Masorini Kopje is an archaeological site where the locals used to forge
steel in olden times. (Also at other sites in the area). The site boasts
a small museum & reconstructed village with some very old original
forges, etc. Apparently Shaka Zulu's scouts captured some of these
steelmakers & took them to Zululand where they made assegais for the
Impis. The Zulu method of fighting with short stabbing assegais, large
leather shields & pincer movements was not unlike that of the Roman
Legions. Various researchers have attempted to reproduce the ancient
forging process without success in spite of chemical analysis of various
slags/materials found on site & passed down oral accounts of how it was
done. Pity they didn't have a written language.
Alan C
On 02-Mar-19 02:50 PM, Paul Stenquist wrote:
Interesting. From a car?
Paul
On Mar 2, 2019, at 6:22 AM, Alan C <[email protected]> wrote:
Haven't posted for a while. Saw this pair of Klipspringers at Masorini in the
Kruger Park this am. Klipspringers are a smaller local equivalent of the famed
Mountain Goats, found exclusively in rocky habitats. They have very coarse fur.
A bit far away for a 300mm but not too bad.

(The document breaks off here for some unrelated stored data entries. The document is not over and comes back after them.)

(* ===== verification/Remote.v ===== *)
(** * The distributed rung and the origin

    Models [src/tier/backends/l3_redis.rs] and [src/tier/backends/l5_origin.rs].
    The Redis connection is third-party code and the origin's fetcher and
    writer are the application's: each is a parameter, with its documented
    behaviour as laws. *)

From Stdlib Require Import String.
From S2P Require Import Prelude Entry Integrity Tier Capability TierTrait Codec.
From stdpp Require Import gmap.
Local Open Scope Z_scope.

(** [Duration::as_secs] *)
Definition as_secs (d : Duration) : Z := d / 1000000000.

(** ** Redis *)

(** [redis::Connection] through [redis::Commands]. The errors are discarded. *)
Class RedisConn (S : Type) := {
  conn_get : bytes -> S -> result (option bytes) unit * S;
  conn_set : bytes -> bytes -> S -> result unit unit * S;
  conn_set_ex : bytes -> bytes -> Z -> S -> result unit unit * S;
  conn_del : bytes -> S -> result unit unit * S;
  conn_exists : bytes -> S -> result bool unit * S
}.

(** What the server's documentation says of the commands as used: [SET] stores
    until deleted, [DEL] deletes, [GET] and [EXISTS] look at the same key, and
    an expiry of zero seconds is refused without effect. *)
Class RedisLaws (S : Type) `{RedisConn S} := {
  redis_set_get : forall k v s s' o s'',
    conn_set k v s = (Ok tt, s') -> conn_get k s' = (Ok o, s'') -> o = Some v;
  redis_del_get : forall k s s' o s'',
    conn_del k s = (Ok tt, s') -> conn_get k s' = (Ok o, s'') -> o = None;
  redis_zero_expiry : forall k v s, conn_set_ex k v 0 s = (Err tt, s)
}.

Section redis.
Context {V S : Type} `{ByteValue V} `{RedisConn S}.

Record L3RedisBackend : Type := mkRedis {
  rb_conn : Mutex S;
  rb_health : Mutex TierHealth
}.

(** [connect], given what [Client::open] and [get_connection] came to. *)
Definition redis_connect (client : bool) (connection : option S) : res L3RedisBackend :=
  if negb client then Err ConfigurationError
  else match connection with
       | None => Err TierUnavailable
       | Some c => Ok (mkRedis (new_mutex c) (new_mutex TierHealth_default))
       end.

(** The shape every command shares: take the connection, run the command,
    record how it went. *)
Definition redis_run {A B} (now : Instant) (command : S -> result A unit * S)
    (answer : A -> res B) (self : L3RedisBackend) : res B * L3RedisBackend :=
  match lock (rb_conn self) with
  | None => (Err ConfigurationError, self)
  | Some c =>
      let '(result, c') := command c in
      let conn := store (rb_conn self) c' in
      match result with
      | Ok a => (answer a, mkRedis conn (health_succeed (rb_health self)))
      | Err _ => (Err TierUnavailable, mkRedis conn (health_fail now (rb_health self)))
      end
  end.

Definition redis_get (now : Instant) (key : bytes) : L3RedisBackend -> res (option V) * L3RedisBackend :=
  redis_run now (conn_get key)
    (fun o => match o with Some bs => map_ok Some (decode_bytes bs) | None => Ok None end).

Definition redis_set (now : Instant) (key : bytes) (value : V) (ttl : option Duration)
    (self : L3RedisBackend) : res unit * L3RedisBackend :=
  match encode_bytes value with
  | Err e => (Err e, self)
  | Ok bs =>
      redis_run now
        (match ttl with
         | Some d => conn_set_ex key bs (as_secs d)
         | None => conn_set key bs
         end) Ok self
  end.

Definition redis_remove (now : Instant) (key : bytes) : L3RedisBackend -> res unit * L3RedisBackend :=
  redis_run now (conn_del key) Ok.

Definition redis_contains (now : Instant) (key : bytes) : L3RedisBackend -> res bool * L3RedisBackend :=
  redis_run now (conn_exists key) Ok.

#[export] Instance CacheTier_redis : CacheTier V L3RedisBackend := {|
  tier_name := fun _ => "L3-redis-distributed"%string;
  backend := fun _ => Redis;
  capability := fun _ =>
    mkCapability Redis (flags_union (flags_union SHARED BLOCKING_IO) ATOMIC_WRITE_OR_ERROR)
      OsHealthy DcDelegated;
  eviction_candidate := fun _ => default_eviction_candidate;
  capacity := default_capacity;
  remove_if_address := default_remove_if_address;
  tier_get := redis_get;
  tier_set := redis_set;
  tier_remove := redis_remove;
  tier_contains := redis_contains;
  health := fun _ self => health_report (rb_health self);
  tier_id := fun _ => L3
|}.
End redis.
Arguments L3RedisBackend S : clear implicits.

(** ** The origin *)

Section origin.
Context {V S : Type} `{ByteValue V}.

(** [S] is the state of whatever the closures reach. *)
Definition OriginFetcher : Type := bytes -> S -> res (option bytes) * S.
Definition OriginWriter : Type := bytes -> bytes -> option Duration -> S -> res unit * S.

Record L5OriginBackend : Type := mkOrigin {
  ob_origin : S;
  ob_fetcher : OriginFetcher;
  ob_writer : option OriginWriter;
  ob_health : Mutex TierHealth
}.

Definition origin_new (origin : S) (fetcher : OriginFetcher) : L5OriginBackend :=
  mkOrigin origin fetcher None (new_mutex TierHealth_default).

Definition origin_with_writer (writer : OriginWriter) (self : L5OriginBackend) : L5OriginBackend :=
  mkOrigin (ob_origin self) (ob_fetcher self) (Some writer) (ob_health self).

(** Run a closure of the application and record how it went. *)
Definition origin_run {A B} (now : Instant) (call : S -> res A * S) (answer : A -> res B)
    (self : L5OriginBackend) : res B * L5OriginBackend :=
  let '(result, origin) := call (ob_origin self) in
  match result with
  | Ok a => (answer a, mkOrigin origin (ob_fetcher self) (ob_writer self) (health_succeed (ob_health self)))
  | Err e => (Err e, mkOrigin origin (ob_fetcher self) (ob_writer self) (health_fail now (ob_health self)))
  end.

Definition origin_get (now : Instant) (key : bytes) (self : L5OriginBackend) :
    res (option V) * L5OriginBackend :=
  origin_run now (ob_fetcher self key)
    (fun o => match o with Some bs => map_ok Some (decode_bytes bs) | None => Ok None end) self.

Definition origin_set (now : Instant) (key : bytes) (value : V) (ttl : option Duration)
    (self : L5OriginBackend) : res unit * L5OriginBackend :=
  match ob_writer self with
  | None => (Ok tt, self)
  | Some writer =>
      match encode_bytes value with
      | Err e => (Err e, self)
      | Ok bs => origin_run now (writer key bs ttl) Ok self
      end
  end.

Definition origin_remove (now : Instant) (key : bytes) (self : L5OriginBackend) :
    res unit * L5OriginBackend :=
  match ob_writer self with
  | None => (Ok tt, self)
  | Some writer => origin_run now (writer key [] None) Ok self
  end.

Definition origin_contains (now : Instant) (key : bytes) (self : L5OriginBackend) :
    res bool * L5OriginBackend :=
  origin_run now (ob_fetcher self key) (fun o => Ok (bool_decide (is_Some o))) self.

#[export] Instance CacheTier_origin : CacheTier V L5OriginBackend := {|
  tier_name := fun _ => "L5-origin-fallback"%string;
  backend := fun _ => Origin;
  capability := fun _ =>
    mkCapability Origin (flags_union SHARED AUTHORITATIVE) OsHealthy DcDelegated;
  eviction_candidate := fun _ => default_eviction_candidate;
  capacity := default_capacity;
  remove_if_address := default_remove_if_address;
  tier_get := origin_get;
  tier_set := origin_set;
  tier_remove := origin_remove;
  tier_contains := origin_contains;
  health := fun _ self => health_report (ob_health self);
  tier_id := fun _ => L5
|}.
End origin.
Arguments L5OriginBackend S : clear implicits.
Arguments OriginFetcher S : clear implicits.
Arguments OriginWriter S : clear implicits.

(** ** What the two rungs promise *)

Section promises.
Context {V S : Type} `{ByteValue V} `{!CodecLaws V}.

Lemma redis_run_ok `{RedisConn S} {A B} now (command : S -> result A unit * S) (answer : A -> res B)
    (self self' : L3RedisBackend S) b :
  redis_run now command answer self = (Ok b, self') ->
  exists c a c', lock (rb_conn self) = Some c /\ command c = (Ok a, c') /\ answer a = Ok b /\
    lock (rb_conn self') = Some c'.
Proof.
  unfold redis_run. destruct (lock (rb_conn self)) as [c|] eqn:Hc; [|done].
  destruct (command c) as [[a|e] c'] eqn:Hcmd; [|done]. intros [= Ha <-].
  exists c, a, c'. split_and!; try done. by eapply lock_store.
Qed.

(** The distributed rung gives back what it was given, and nothing after a
    removal: once a write without a time to live (or a removal) has been
    acknowledged, the next read of that key returns the value (or nothing)
    unless the connection fails it, which is reported as an unavailable
    rung. *)
Theorem redis_read_your_write `{!RedisConn S, !RedisLaws S} (now now' : Instant) (key : bytes)
    (value : V) (self self' : L3RedisBackend S) :
  (redis_set now key value None self = (Ok tt, self') ->
   fst (redis_get now' key self') = Ok (Some value) \/
   fst (redis_get (V := V) now' key self') = Err TierUnavailable) /\
  (redis_remove now key self = (Ok tt, self') ->
   fst (redis_get (V := V) now' key self') = Ok None \/
   fst (redis_get (V := V) now' key self') = Err TierUnavailable).
Proof.
  split; unfold redis_set, redis_remove; intros Hop.
  - destruct (encode_bytes value) as [bs|] eqn:Henc; [|done].
    apply redis_run_ok in Hop as (c & [] & c' & _ & Hset & _ & Hc').
    unfold redis_get, redis_run. rewrite Hc'.
    destruct (conn_get key c') as [[o|e] c''] eqn:Hget; cbn; [left|by right].
    rewrite (redis_set_get _ _ _ _ _ _ Hset Hget). by rewrite (codec_round_trip _ _ Henc).
  - apply redis_run_ok in Hop as (c & [] & c' & _ & Hdel & _ & Hc').
    unfold redis_get, redis_run. rewrite Hc'.
    destruct (conn_get key c') as [[o|e] c''] eqn:Hget; cbn; [left|by right].
    by rewrite (redis_del_get _ _ _ _ _ Hdel Hget).
Qed.

(** A time to live below one second never works on the distributed rung:
    it is rounded down to zero seconds, which the server refuses. Every such
    write fails as if the rung were down, counts as a failure of a healthy
    connection, and leaves the store as it was. *)
Theorem redis_refuses_subsecond_ttl `{!RedisConn S, !RedisLaws S} (now : Instant) (key : bytes)
    (value : V) (ttl : Duration) (self : L3RedisBackend S) (c : S) (h : TierHealth) (bs : bytes)
    (Httl : 0 <= ttl < 1000000000) (Hc : lock (rb_conn self) = Some c)
    (Hh : lock (rb_health self) = Some h) (Hbs : encode_bytes value = Ok bs) :
  fst (redis_set now key value (Some ttl) self) = Err TierUnavailable /\
  lock (rb_conn (snd (redis_set now key value (Some ttl) self))) = Some c /\
  consecutive_failures (health_report (rb_health (snd (redis_set now key value (Some ttl) self)))) =
    add64 (consecutive_failures h) 1.
Proof.
  unfold redis_set. rewrite Hbs. unfold redis_run. rewrite Hc. unfold as_secs.
  rewrite Z.div_small, redis_zero_expiry by done. cbn. split_and!; [done|by eapply lock_store|].
  unfold health_fail, health_report. rewrite Hh. by erewrite lock_store.
Qed.

(** Removing from an origin does not make the key absent. Without a writer
    a write and a removal are acknowledged and do nothing. With one, a removal
    writes an empty value: from then on, at an origin that returns what was
    written to it, the key exists and reads as that empty value. *)
Theorem origin_remove_leaves_an_empty_value (now now' : Instant) (key : bytes) (value : V)
    (ttl : option Duration) (self self' : L5OriginBackend S)
    (Hkeeps : forall writer k v t s s', ob_writer self = Some writer ->
       writer k v t s = (Ok tt, s') -> fst (ob_fetcher self k s') = Ok (Some v))
    (Hremove : origin_remove now key self = (Ok tt, self')) :
  match ob_writer self with
  | None => self' = self /\ origin_set now key value ttl self = (Ok tt, self)
  | Some _ => fst (origin_contains now' key self') = Ok true /\
              fst (origin_get (V := V) now' key self') = map_ok Some (decode_bytes [])
  end.
Proof.
  unfold origin_remove, origin_set in *. destruct (ob_writer self) as [writer|] eqn:Hw.
  - unfold origin_run in Hremove. destruct (writer key [] None (ob_origin self)) as [[[]|e] s'] eqn:Hrun; [|done].
    apply (Hkeeps writer) in Hrun; [|done]. injection Hremove as <-.
    unfold origin_contains, origin_get, origin_run. cbn.
    destruct (ob_fetcher self key s') as [r s'']. cbn in Hrun. by subst r.
  - by injection Hremove as <-.
Qed.
End promises.

(** ** Stores in memory *)

(** A server that nothing expires on. *)
#[export] Instance RedisConn_map : RedisConn (gmap bytes bytes) := {|
  conn_get k s := (Ok (s !! k), s);
  conn_set k v s := (Ok tt, <[k := v]> s);
  conn_set_ex k v secs s := if secs <=? 0 then (Err tt, s) else (Ok tt, <[k := v]> s);
  conn_del k s := (Ok tt, delete k s);
  conn_exists k s := (Ok (bool_decide (is_Some (s !! k))), s)
|}.

#[export] Instance RedisLaws_map : RedisLaws (gmap bytes bytes).
Proof.
  refine (Build_RedisLaws _ _ _ _ _); cbn; [| |done].
  - intros k v s s' o s'' [= <-] [= <- <-]. apply lookup_insert_eq.
  - intros k s s' o s'' [= <-] [= <- <-]. apply lookup_delete_eq.
Defined.

Definition demo_redis : L3RedisBackend (gmap bytes bytes) :=
  mkRedis (new_mutex ∅) (new_mutex TierHealth_default).

Lemma redis_read_your_write_witness :
  let s := snd (redis_set 0 [107] [118] None demo_redis) in
  fst (redis_get (V := bytes) 1 [107] s) = Ok (Some [118]) \/
  fst (redis_get (V := bytes) 1 [107] s) = Err TierUnavailable.
Proof.
  refine (proj1 (redis_read_your_write 0 1 [107] [118] demo_redis _) _). vm_compute. reflexivity.
Defined.

Lemma redis_refuses_subsecond_ttl_witness :
  fst (redis_set 0 [107] [118] (Some 500000000) demo_redis) = Err TierUnavailable.
Proof.
  refine (proj1 (redis_refuses_subsecond_ttl 0 [107] [118] 500000000 demo_redis ∅ TierHealth_default
    [118] _ _ _ _)); [split; vm_compute; first [discriminate|reflexivity]|vm_compute; reflexivity..].
Defined.

Definition demo_origin : L5OriginBackend (gmap bytes bytes) :=
  origin_with_writer (fun k v _ s => (Ok tt, <[k := v]> s))
    (origin_new {[ [107] := [118] ]} (fun k s => (Ok (s !! k), s))).

Lemma origin_remove_leaves_an_empty_value_witness :
  fst (origin_contains 1 [107] (snd (origin_remove 0 [107] demo_origin))) = Ok true /\
  fst (origin_get (V := bytes) 1 [107] (snd (origin_remove 0 [107] demo_origin))) = Ok (Some []).
Proof.
  refine (origin_remove_leaves_an_empty_value 0 1 [107] [118] None demo_origin _ _ _).
  - intros writer k v t s s' [= <-] [= <-]. cbn. by rewrite lookup_insert_eq.
  - vm_compute. reflexivity.
Defined.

https://www.flickr.com/photos/wisselstroom/40290634323/
K5 & HD 55-300 @ 300mm. TAV: 1/1000sec, f8 => ISO 400
Alan C
--
PDML Pentax-Discuss Mail List
[email protected]
http://pdml.net/mailman/listinfo/pdml_pdml.net
to UNSUBSCRIBE from the PDML, please visit the link directly above and follow
the directions.
--
PDML Pentax-Discuss Mail List
[email protected]
http://pdml.net/mailman/listinfo/pdml_pdml.net
to UNSUBSCRIBE from the PDML, please visit the link directly above and follow
the directions.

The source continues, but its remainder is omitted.